The accelerating development of artificial intelligence and robotics could fundamentally reshape how companies operate, according to billionaire entrepreneur Elon Musk. During a conversation on the Dwarkesh Podcast hosted by Dwarkesh Patel, Musk argued that corporations built entirely around artificial intelligence and robotics will eventually outperform traditional companies that rely on human labor. Musk, whose net worth stands at $836.3 billion according to Forbes and who is currently the richest person in the world, framed the shift as a natural extension of rapid advances in digital intelligence and autonomous systems.
Elon Musk explains why fully autonomous businesses will win
— Jack (@Jackkk) March 8, 2026
“Some of this is going to sound kind of doomerish, but corporations that are purely AI robotics will vastly outperform any corporations that have people in the loop”

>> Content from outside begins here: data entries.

(** The state after [init] and the first row. *)
Definition walk_start (r0 : nat) (st : spot_assembly_t) : walk_t :=
  let st0 := init (length names) st in
  {| w_spot_id := 1; w_sort_vector := [r0]; w_spot_name := name r0;
     w_st := {| st0 with m_read_index := <[r0 := 1]> (m_read_index st0) |} |}.

Lemma walk_start_inv r0 st : r0 < length names -> walk_inv [r0] (walk_start r0 st).
Proof.
  intros Hr. assert (Hset : name_set [r0] = {[name r0]}).
  { unfold name_set, names_of. simpl. set_solver. }
  unfold walk_start, init.
  split; cbn [w_spot_id w_sort_vector w_spot_name w_st m_read_index m_total_spots
              m_last_index m_hot_spot_ids].
  - set_solver.
  - intros t Ht. replace t with (name r0) by (unfold names_of in Ht; set_solver).
    apply name_leb_refl.
  - by rewrite Hset, size_singleton.
  - unfold rows_named. by rewrite filter_cons_True.
  - by rewrite length_insert, length_vec_resize.
  - intros r Hr'. apply list_elem_of_singleton in Hr' as ->.
    rewrite list_lookup_insert_eq by (rewrite length_vec_resize; lia). f_equal.
    rewrite rank_in_all, Hset, size_singleton; [done|].
    intros t Ht. replace t with (name r0) by (unfold names_of in Ht; set_solver).
    apply name_leb_refl.
  - by rewrite Hset, size_singleton.
  - intros r. split; [set_solver|]. intros (Hr0%list_elem_of_singleton & Hn & _). by subst.
  - intros i. split; [set_solver|]. intros (t & Ht & Hn & _).
    unfold names_of in Ht. set_solver.
Qed.

(** [build] on a sorted order of the rows: it returns, and the object
    it builds is described by the rows in that order. *)
Lemma build_sorted_spec nd L st :
  StronglySorted (fun a b => le (name a) (name b) = true) L -> L <> [] ->
  (forall x, x ∈ L -> x < length names) ->
  exists st', build_sorted nd names L st = Ok st' /\
    length (m_read_index st') = length names /\
    (forall r, r ∈ L -> m_read_index st' !! r = Some (rank_in L (name r))) /\
    m_total_spots st' = size (name_set L) /\
    (forall r, r ∈ m_last_index st' <-> r ∈ L /\ r = list_max (rows_named L (name r))) /\
    (forall i, i ∈ m_hot_spot_ids st' <->
       exists s, s ∈ names_of L /\ i = rank_in L s /\
                 (span_of (rows_named L s) < HOT_SPOT_SPAN)%Z).
Proof.
  intros Hs Hne HL. destruct L as [|r0 L']; [done|].
  assert (Hr0 : r0 < length names) by (apply HL; set_solver).
  destruct (walk_loop L' [r0] (walk_start r0 st)) as (w & Hloop & Hi);
    [done | set_solver | by apply walk_start_inv |].
  change ([r0] ++ L') with (r0 :: L') in Hi.
  pose proof Hi as [Hin Hmax Hid Hvec Hlen Hri Htot Hlast Hhot].
  pose proof (rows_named_nonempty _ _ Hin) as Hg.
  unfold build_sorted. cbv zeta.
  rewrite vupd_lt by (unfold init; cbn [m_read_index]; rewrite length_vec_resize; lia).
  rewrite bind_Ok. unfold walk_start in Hloop. cbv zeta in Hloop. rewrite Hloop, bind_Ok.
  assert (Hsv : exists x xs, w_sort_vector w = x :: xs)
    by (destruct (w_sort_vector w) as [|x xs]; [congruence | eauto]).
  destruct Hsv as (x & xs & Ev). rewrite Ev. cbv iota beta.
  rewrite <- Ev, Hvec, add_spot_bits_ok, bind_Ok by done. cbn [m_total_spots].
  replace (S (m_total_spots (w_st w)) =? w_spot_id w) with true
    by (symmetry; apply Nat.eqb_eq; congruence).
  rewrite assert_true, bind_Ok.
  eexists. split; [reflexivity|]. cbn [m_read_index m_total_spots m_last_index m_hot_spot_ids].
  split; [done|]. split; [done|]. split; [congruence|]. split.
  - intros r. apply (close_last_iff _ _ Hi).
  - intros i. apply (close_hot_iff _ _ Hi).
Qed.
End Walk.
(** 256 fresh slots, row 0 having saved 255 reads. *)
Definition wrap_row : spot_assembly_t :=
  reserve_slots 256 {| spot_assembly_new with m_spot_index := {[0 := 255%Z]} |}.

(** Row 0 of [two_slots] after saving [read_gattaca]. *)
Definition one_read : spot_assembly_t :=
  ok_or two_slots (save_read_mt false false 0 read_gattaca two_slots).

Lemma one_read_wf : store_wf one_read.
Proof.
  destruct (save_fetch_step false false 0 read_gattaca two_slots []) as (st' & Hs & Hwf & _).
  apply two_slots_wf.
  set_solver.
  (vm_compute; lia).
  (vm_compute; lia).
  apply valid_gattaca.
  (apply room_from_room; [apply reserve_room_from | simpl; lia]).
  reflexivity.
  unfold one_read. by rewrite Hs.
Qed.
Lemma save_read_fetch_witness :
  exists st', save_read_mt false false 0 read_gattaca two_slots = Ok st' /\ store_wf st' /\
    get_spot_mt false false 0 st' = Ok ([] ++ [expected_read false read_gattaca], st').
Proof.
  apply (save_read_fetch false false 0 read_gattaca two_slots []);
    [apply two_slots_wf | set_solver | vm_compute; lia | vm_compute; lia | apply valid_gattaca |
     apply room_from_room; [apply reserve_room_from | simpl; lia] | reflexivity].
Defined.

Lemma save_reads_fetch_witness :
  exists st', foldR (fun s v => save_read_mt false false 0 v s) [read_gattaca; read_cc]
                (reserve_slots 2 spot_assembly_new) = Ok st' /\
    get_spot_mt false false 0 st' = Ok (map (expected_read false) [read_gattaca; read_cc], st').
Proof.
  apply (save_reads_fetch false false 0 [read_gattaca; read_cc] 2 spot_assembly_new);
    [simpl; lia | simpl; lia | intros row; simpl; rewrite sv_get_empty; lia | reflexivity | set_solver |
     apply valid_two].
Defined.

Lemma release_batch_fetch_fault_witness :
  exists st', clear_spot_mt_with false false 1 0 one_read = Ok st' /\
    get_spot_mt false false 0 st' = Err (FUndefined "qual_scores[0]").
Proof.
  apply (release_batch_fetch_fault false false 1 0 one_read);
    [apply one_read_wf | vm_compute; set_solver | split; apply Nat.leb_le; vm_compute; reflexivity | apply Z.leb_le; vm_compute; reflexivity |
     vm_compute; reflexivity].
Defined.

Lemma hot_save_fetch_witness :
  exists st1 st2 st3, save_read_mt false false 0 read_gattaca hot_row = Ok st1 /\
    get_spot_mt false false 0 st1 = Ok (default [] (m_hot_spots hot_row !! 0) ++ [read_gattaca], st2) /\
    get_spot_mt false false 0 st2 = Ok ([], st3).
Proof. apply (hot_save_fetch false false 0 read_gattaca hot_row). simpl. set_solver. Defined.

Lemma hot_release_fetch_witness :
  exists st', clear_spot_mt_with false false MAX_ROW_TO_CLEAR 0 hot_row = Ok st' /\
    get_spot_mt false false 0 st' = Ok ([], st').
Proof. apply (hot_release_fetch false false MAX_ROW_TO_CLEAR 0 hot_row). simpl. set_solver. Defined.

Lemma wrap_row_wf : store_wf wrap_row.
Proof.
  apply reserve_wf. intros row. simpl. unfold sv_get.
  destruct (decide (row = 0)) as [->|Hne];
    [rewrite lookup_singleton_eq | rewrite lookup_singleton_ne by congruence]; simpl; lia.
Qed.

Lemma save_counter_wraps_witness :
  exists st', save_read_mt false false 0 read_gattaca wrap_row = Ok st' /\
    get_spot_mt false false 0 st' = Ok ([], st').
Proof.
  apply (save_counter_wraps false false 0 read_gattaca wrap_row);
    [apply wrap_row_wf | simpl; set_solver | reflexivity |
     apply Nat.ltb_lt; vm_compute; reflexivity | apply valid_gattaca].
Defined.

Lemma save_empty_sequence_witness :
  save_read_mt false false 0 read_empty two_slots = Err (FAssert "seq_sz > 0") /\
  (QualScores read_empty = [] ->
   save_read_mt true false 0 read_empty two_slots = Err (FUndefined "qual_buffer[0]")).
Proof. apply (save_empty_sequence false 0 read_empty two_slots); [simpl; set_solver | reflexivity]. Defined.

Lemma save_no_slot_witness :
  save_read_mt false false 0 read_gattaca spot_assembly_new =
    Err (FUndefined "m_reads_metadata[read_idx]").
Proof.
  apply (save_no_slot false false 0 read_gattaca spot_assembly_new);
    [simpl; set_solver | simpl; lia | apply valid_gattaca].
Defined.

Lemma release_pending_keeps_reads_witness :
  exists st', clear_spot_mt_with false false MAX_ROW_TO_CLEAR 0 one_read = Ok st' /\
    rows_to_clear st' = {[0]} ∪ rows_to_clear one_read /\
    spot_reads false false 0 st' = spot_reads false false 0 one_read.
Proof.
  apply (release_pending_keeps_reads false false MAX_ROW_TO_CLEAR 0 0 one_read);
    [vm_compute; set_solver | apply Z.ltb_lt; vm_compute; reflexivity].
Defined.

Lemma release_batch_reclaims_witness :
  exists st', foldR (fun s r => clear_spot_mt_with false false 2 r s) [0; 1] one_read = Ok st' /\
    rows_to_clear st' = ∅ /\ num_rows_to_clear st' = 0.
Proof.
  apply (release_batch_reclaims false false 2 [0; 1] one_read);
    [apply one_read_wf | vm_compute; reflexivity | vm_compute; reflexivity | lia | reflexivity |
     repeat constructor; set_solver |].
  constructor; [|constructor; [|constructor]]; split; vm_compute; (set_solver || lia).
Defined.
(* ===== verification/Parse.v ===== *)
(** * Parse: the command-line helpers of the SharQ front end

    From [src/tools/sharq/fastq_parse.cpp]: [s_split] (the comma lists of
    [--readNPairFiles]), [s_AddReadPairBatch] (files grouped by read
    pair), the [--readTypes] check, [xCheckInputFiles] (the file name
    fix-ups, against a file-system oracle), the input part of [AppMain]
    that combines them (read-pair lists, sorted file arguments, standard
    input) and [xRunDigest]'s guard and cleaning of the error message.
    A thrown [fastq_error] is the fault [FThrow code]. *)

From S2P Require Import Prelude.

(** ** [s_split] *)

(** The scan of [s_split] from [begin]: [cur] holds, reversed, the
    characters since [begin]. *)
Fixpoint split_from (c : ascii) (cur : list ascii) (l : list ascii) : list (list ascii) :=
  match l with
  | [] => [rev cur]
  | x :: l' =>
      if Ascii.eqb x c then
        rev cur :: match l' with [] => [] | _ => split_from c [] l' end
      else split_from c (x :: cur) l'
  end.

(** [s_split(str, out, c)]: the pieces between separators; an empty
    string gives no piece, and the loop stops after a separator that ends
    the string. *)
Definition s_split (str : string) (c : ascii) : list string :=
  match String.list_ascii_of_string str with
  | [] => []
  | l => map String.string_of_list_ascii (split_from c [] l)
  end.

(** The loops of [s_split] on the iterators, as positions in the string.
    The inner [while (it != end && *it != c) ++it;] from [it], with
    [fuel] steps: [None] when they run out. *)
Fixpoint scan_sep (fuel : nat) (c : ascii) (l : list ascii) (it : nat) : option nat :=
  match l !! it with
  | None => Some it
  | Some x =>
      if Ascii.eqb x c then Some it
      else match fuel with 0 => None | S f => scan_sep f c l (S it) end
  end.

(** The outer [while (begin != end)] from [begin], with [fuel]
    iterations: each emplaces [string(begin, it)] and stops at the end of
    the string, or moves [begin] past the separator. *)
Fixpoint s_split_loop (fuel : nat) (c : ascii) (l : list ascii) (begin : nat)
  : option (list (list ascii)) :=
  match l !! begin with
  | None => Some []
  | Some _ =>
      match fuel with
      | 0 => None
      | S f =>
          match scan_sep (length l) c l begin with
          | None => None
          | Some it =>
              let piece := take (it - begin) (drop begin l) in
              match l !! it with
              | None => Some [piece]
              | Some _ =>
                  match s_split_loop f c l (S it) with
                  | None => None
                  | Some rest => Some (piece :: rest)
                  end
              end
          end
      end
  end.

(** [s_split] with its loops given as many steps as the string has characters. *)
Definition s_split_iter (str : string) (c : ascii) : option (list string) :=
  let l := String.list_ascii_of_string str in
  match l with
  | [] => Some []
  | _ => map String.string_of_list_ascii <$> s_split_loop (length l) c l 0
  end.

(** Pieces joined with the separator. *)
Fixpoint join (c : ascii) (parts : list (list ascii)) : list ascii :=
  match parts with
  | [] => []
  | [p] => p
  | p :: ps => p ++ c :: join c ps
  end.

(** ** [s_AddReadPairBatch] *)

(** [out[i].push_back(move(batch[i]))] for every [i]. *)
Fixpoint push_each (out : list (list string)) (batch : list string) : list (list string) :=
  match out, batch with
  | o :: out', b :: batch' => (o ++ [b]) :: push_each out' batch'
  | _, _ => out
  end.

Definition s_AddReadPairBatch (batch : list string) (out : list (list string))
  : result (list (list string)) :=
  match batch with
  | [] => Ok out
  | _ =>
      let out' := if bool_decide (out = []) then replicate (length batch) [] else out in
      if bool_decide (out <> [] /\ length batch <> length out) then
        Err (FThrow 10 "Invalid command line parameters, inconsistent number of read pairs")
      else Ok (push_each out' batch)
  end.

(** ** Lemmas *)

Lemma split_from_noc c cur p l :
  c ∉ p -> split_from c cur (p ++ l) = split_from c (rev p ++ cur) l.
Proof.
  revert cur. induction p as [|x p IH]; intros cur Hp; [done|].
  simpl. destruct (Ascii.eqb_spec x c) as [->|Hne]; [set_solver|].
  rewrite IH by set_solver. by rewrite <- app_assoc.
Qed.

Lemma join_nonempty c parts :
  parts <> [] -> last parts <> Some [] -> join c parts <> [].
Proof.
  induction parts as [|p [|p' ps] IH]; intros Hne Hl; [done| |].
  - simpl in *. intros ->. done.
  - simpl. destruct p; simpl; [|done]. done.
Qed.

(** Splitting pieces joined by a separator they do not contain gives
    them back, provided the last one is not empty. *)
Lemma split_from_join c parts :
  parts <> [] -> Forall (fun p => c ∉ p) parts -> last parts <> Some [] ->
  split_from c [] (join c parts) = parts.
Proof.
  induction parts as [|p ps IH]; intros Hne Hc Hl; [done|].
  inversion Hc as [|? ? Hp Hps]; subst.
  destruct ps as [|p' ps'].
  - simpl. rewrite <- (app_nil_r p) at 1. rewrite split_from_noc by done.
    simpl. by rewrite !app_nil_r, rev_involutive.
  - change (join c (p :: p' :: ps')) with (p ++ c :: join c (p' :: ps')).
    rewrite split_from_noc by done. cbn [split_from]. rewrite Ascii.eqb_refl, app_nil_r, rev_involutive.
    destruct (join c (p' :: ps')) eqn:E.
    + exfalso. by apply (join_nonempty c (p' :: ps')).
    + change (p :: split_from c [] (a :: l) = p :: p' :: ps'). rewrite IH; done.
Qed.

Lemma scan_sep_unfold f c l it :
  scan_sep f c l it =
  match l !! it with
  | None => Some it
  | Some x =>
      if Ascii.eqb x c then Some it
      else match f with 0 => None | S f => scan_sep f c l (S it) end
  end.
Proof. by destruct f. Qed.

(** The inner loop stops at the first separator ... *)
Lemma scan_sep_found f c l it p r :
  drop it l = p ++ c :: r -> c ∉ p -> length p <= f -> scan_sep f c l it = Some (it + length p).
Proof.
  revert f it. induction p as [|x p IH]; intros f it Hd Hp Hf.
  all: pose proof (lookup_drop l it 0) as Hl; rewrite Hd, Nat.add_0_r in Hl; cbn in Hl.
  - rewrite scan_sep_unfold, <-Hl. by rewrite Ascii.eqb_refl, Nat.add_0_r.
  - rewrite scan_sep_unfold, <-Hl.
    destruct (Ascii.eqb_spec x c) as [->|Hne]; [set_solver|].
    destruct f as [|f]; [cbn in Hf; lia|].
    rewrite (IH f (S it)); [f_equal; cbn; lia| |set_solver|cbn in Hf; lia].
    by rewrite <-Nat.add_1_r, <-drop_drop, Hd.
Qed.

(** ... or at the end of the string. *)
Lemma scan_sep_end f c l it :
  it <= length l -> c ∉ drop it l -> length (drop it l) <= f -> scan_sep f c l it = Some (length l).
Proof.
  revert f it. induction f as [|f IH]; intros it Hit Hc Hf; rewrite scan_sep_unfold.
  - rewrite length_drop in Hf. by rewrite lookup_ge_None_2 by lia; f_equal; lia.
  - destruct (l !! it) as [x|] eqn:Hx; [|apply lookup_ge_None_1 in Hx; f_equal; lia].
    assert (Hd : drop it l = x :: drop (S it) l) by (by apply drop_S).
    destruct (Ascii.eqb_spec x c) as [->|Hne]; [rewrite Hd in Hc; set_solver|].
    apply lookup_lt_Some in Hx. apply IH; [lia|rewrite Hd in Hc; set_solver|].
    rewrite length_drop in *. lia.
Qed.

Lemma s_split_loop_end n c l begin : l !! begin = None -> s_split_loop n c l begin = Some [].
Proof. intros H. destruct n; cbn; by rewrite H. Qed.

“Like computer used to be a job that humans had and… pic.twitter.com/I62bCU8mDj
Musk suggested that the next milestone could arrive sooner than many expect, predicting that “digital human emulation” — the ability for AI systems to replicate the work of a human operating a computer — could be achieved within the near term. “I’d be surprised by the end of this year if digital human emulation has not been solved,” Musk said, describing it as the maximum capability AI can reach in the digital world before physical robots become widespread. Such systems, he explained, would effectively function as remote digital workers capable of performing tasks normally handled by humans interacting with software.
According to Musk, that digital stage represents only the beginning. Once advanced humanoid robots are deployed at scale, he believes the potential economic output could expand dramatically. Musk referred to Tesla’s humanoid robot project, Optimus, as “the infinite money glitch,” arguing that robots could eventually manufacture additional robots and rapidly expand production capacity. He described the growth potential as the result of multiple exponential trends working together, including increases in digital intelligence, improvements in AI chip performance, and advancements in electromechanical dexterity. “The usefulness of the robot is roughly those three things multiplied by each other,” Musk said, adding that robots capable of building other robots would create “a recursive multiplicative exponential.”
Musk tied that vision to the broader structure of the global economy, noting that many of the world’s most valuable companies already generate primarily digital outputs. He pointed to firms such as Nvidia, Apple, Microsoft, Meta Platforms, and Google as examples of corporations whose products are largely digital files, software, or data. In Musk’s view, the emergence of AI systems capable of performing human-level digital work could allow new companies to rapidly scale into trillion-dollar enterprises. “If you have a human emulator, you can basically create one of the most valuable companies in the world overnight, and you would have access to trillions of dollars of revenue,” he said.
Customer service was cited as an early example of how such systems might be deployed. Musk estimated that the global customer service industry alone represents close to a trillion dollars in economic activity. If AI systems can replicate the tasks of a typical office worker interacting with software tools, he suggested, companies could replace large portions of that workforce without requiring complex integrations with existing corporate systems. “If AI can simply take whatever is given to the outsourced customer service company that they already use and do customer service using the apps that they already use, then you can make tremendous headway,” Musk explained.
The broader transformation, however, would come as AI capabilities expand beyond simple tasks and move into more complex work such as engineering design, chip development, and industrial planning. Musk described a progression in which AI systems would begin by performing basic digital labor and then gradually move “up the difficulty curve,” eventually using advanced design tools and simulation systems to create new products and technologies. Over time, he suggested, the systems could reach a point where they no longer rely on existing software tools and instead design components directly.
That shift, Musk argued, would ultimately lead to a new class of corporations structured entirely around autonomous systems. “Corporations that are purely AI and robotics will vastly outperform any corporations that have people in the loop,” he said. To illustrate the concept, Musk compared it to the historical role of human “computers,” workers once employed to perform calculations before digital machines replaced them. Entire buildings of human calculators, he noted, have been replaced by a single spreadsheet running on a laptop capable of performing vastly more operations. “You can think, ‘okay, what if only some of the cells in your spreadsheet were calculated by humans?’ Actually, that would be much worse than if all of the cells in your spreadsheet were calculated by the computer,” Musk said.
While Musk acknowledged that the transition could unfold rapidly, he emphasized that the development is driven primarily by technological capability rather than economic pessimism. The emergence of fully automated AI-driven corporations, he said, is simply the logical outcome of increasingly capable digital intelligence and robotics systems. As those technologies mature, Musk believes organizations built entirely around autonomous systems will gain a decisive advantage in efficiency, productivity, and scale compared with companies that continue to rely heavily on human labor.